Modern scholars say it is a happy coincidence that all of Eratosthenes' errors tended to cancel out, resulting in a fairly accurate measure of the circumference of the earth, even though most of his data and calculations were wrong. All of this suggests that Eratosthenes did not stray too far from accurate conclusions because he already knew from fragmentary records in the Library of Alexandria that the boundaries of ancient Egypt had originally been set at 1/50th of the circumference of the earth and that the distance from the latitude of Alexandria to the latitude of Syene was 1,500,000 cubits or 5,000 ancient Egyptian stadia. If Eratosthenes acknowledged this, it could explain the loss of all of his works even though other Greek works from before, during and after his time have survived.
Although the city of Akhenaten at Amarna was already in ruins by the time of Eratosthenes, modern excavations indicate that the southern boundary of Amarna was close to 27° 36' north latitude, precisely half-way between the latitude of Alexandria and the latitude of the southern border of ancient Egypt at Philae. The southern boundary of Amarna is 3.6° south of Alexandria, precisely 1/100th (one percent) of the 360° circumference of the earth. The southern boundary of Amarna is 3.6° north of Philae, also precisely 1/100th (one percent) of the 360° circumference of the earth.
Written around 440 B.C., chapter two of The Histories of Herodotus contains the following statement:
"From Heliopolis to Thebes is nine days' sail up the river; the distance is eighty-one schoenes, or 4860 furlongs. If we now put together the several measurements of the country we shall find that the distance along shore is, as I stated above, 3600 furlongs, and the distance from the sea inland to Thebes 6120 furlongs. Further, it is a distance of eighteen hundred furlongs from Thebes to the place called Elephantine."
Located in the middle of the Nile, Elephantine Island was a part of the ancient city of Syene. The deep well at Syene that Eratosthenes mentions is on Elephantine Island. 6120 furlongs from the sea to Thebes, plus 1800 furlongs from Thebes to Elephantine, equals 7920 furlongs from the southern border of Egypt to the sea. This is the same number as the measure of the diameter of the earth in English miles.

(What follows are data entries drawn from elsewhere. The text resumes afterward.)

Lemma price_bounds b : (0 ≤ Costs.get_opcode_price b ≤ 32768)%Z.
Proof. destruct b; vm_compute; split; congruence. Qed.
Lemma multi_signature_counts w m n : multi_signature w = Some (m, n) → 1 ≤ m ≤ n ∧ n ≤ 1024.
Proof.
  unfold multi_signature. destruct (RedeemScript.parse_multi_sig_contract _) as [[m' keys]|] eqn:Hk; [|done].
  destruct (RedeemScript.parse_multi_sig_invocation _ _) as [sigs|] eqn:Hi; [|done]. intros [= <- <-].
  destruct (multisig_counts _ _ _ _ Hk Hi) as (? & ? & _). lia.
Qed.
Lemma standard_cost_bounds w : (0 ≤ standard_cost w < 2 ^ 28)%Z.
Proof.
  unfold standard_cost. destruct (single_signature w); [vm_compute; split; congruence|].
  destruct (multi_signature w) as [[m n]|] eqn:E; [|done]. apply multi_signature_counts in E.
  unfold Costs.multi_signature_contract_cost. pose proof (price_bounds (Costs.push_int_opcode m)).
  pose proof (price_bounds (Costs.push_int_opcode n)). pose proof (price_bounds (OpCode.byte OpCode.SYSCALL)).
  change (Costs.get_opcode_price (OpCode.byte OpCode.PUSHDATA1)) with 8%Z. unfold CHECK_SIG_PRICE. lia.
Qed.

(** Policy keeps the fee of an attribute between 0 and 10 GAS. *)
Definition attribute_fees_bounded snapshot : Prop := ∀ ty, (0 ≤ attribute_base_fee snapshot ty ≤ 10 ^ 9)%Z.
Lemma attribute_fee_bounds snapshot tx a :
  attribute_fees_bounded snapshot → len (signers tx) ≤ 16 → attribute_wf a →
  (0 ≤ attribute_network_fee snapshot tx a ≤ 256 * 10 ^ 9)%Z.
Proof.
  intros Hb Hs Ha. specialize (Hb (Attribute.type_id a)). unfold attribute_network_fee.
  set (base := attribute_base_fee snapshot (Attribute.type_id a)) in *. clearbody base.
  destruct a as [| |h|h|n]; try lia; cbn in Ha.
  - rewrite wrap_i64_small by nia. nia.
  - rewrite (wrap_i64_small (Z.of_N n + 1)), wrap_i64_small by nia. nia.
Qed.
(** The engine reports the gas it used. *)
Definition engine_metered snapshot settings : Prop :=
  ∀ tx hash w gas fee, verify_witness tx settings snapshot hash w gas = Ok fee → (0 ≤ fee < 2 ^ 62)%Z.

The length of the ancient Egyptian schoene was 12,000 cubits. Herodotus says that 81 schoenes is equal to 4860 furlongs. This is a ratio of 60:1. 1/60th of 12,000 cubits is 200 cubits, or 300 ancient Egyptian feet, for the furlong used by Herodotus. At 20.62 inches or 1.7183333 English feet per cubit, 200 cubits is 343.6666 English feet. 7920 of these furlongs is 2,721,840 English feet, or 515.5 miles. The distance, due north-south, from the northern coast of the delta at 31° 33' N, to the latitude of Syene/Elephantine ( 24° 6' N), is also 515.5 miles. However, the distance along the Nile from the northern shore of Egypt to Elephantine is much longer because of the twists and turns of the Nile. Even as the crow flies, the distance from the northern edge of the delta to Elephantine is considerably longer because Elephantine is about two degrees further east than the northernmost point of the delta.
In the modern era, the ability to accurately measure long distances along the same longitude only became possible with the advent of accurate chronometers in the 18th century A.D. It would have been impossible for Herodotus to accurately measure the length of Egypt from north to south, along the same longitude, by sailing up the Nile as he suggests. Like Eratosthenes, the accuracy of Herodotus' report suggests that his information came from older and more advanced sources.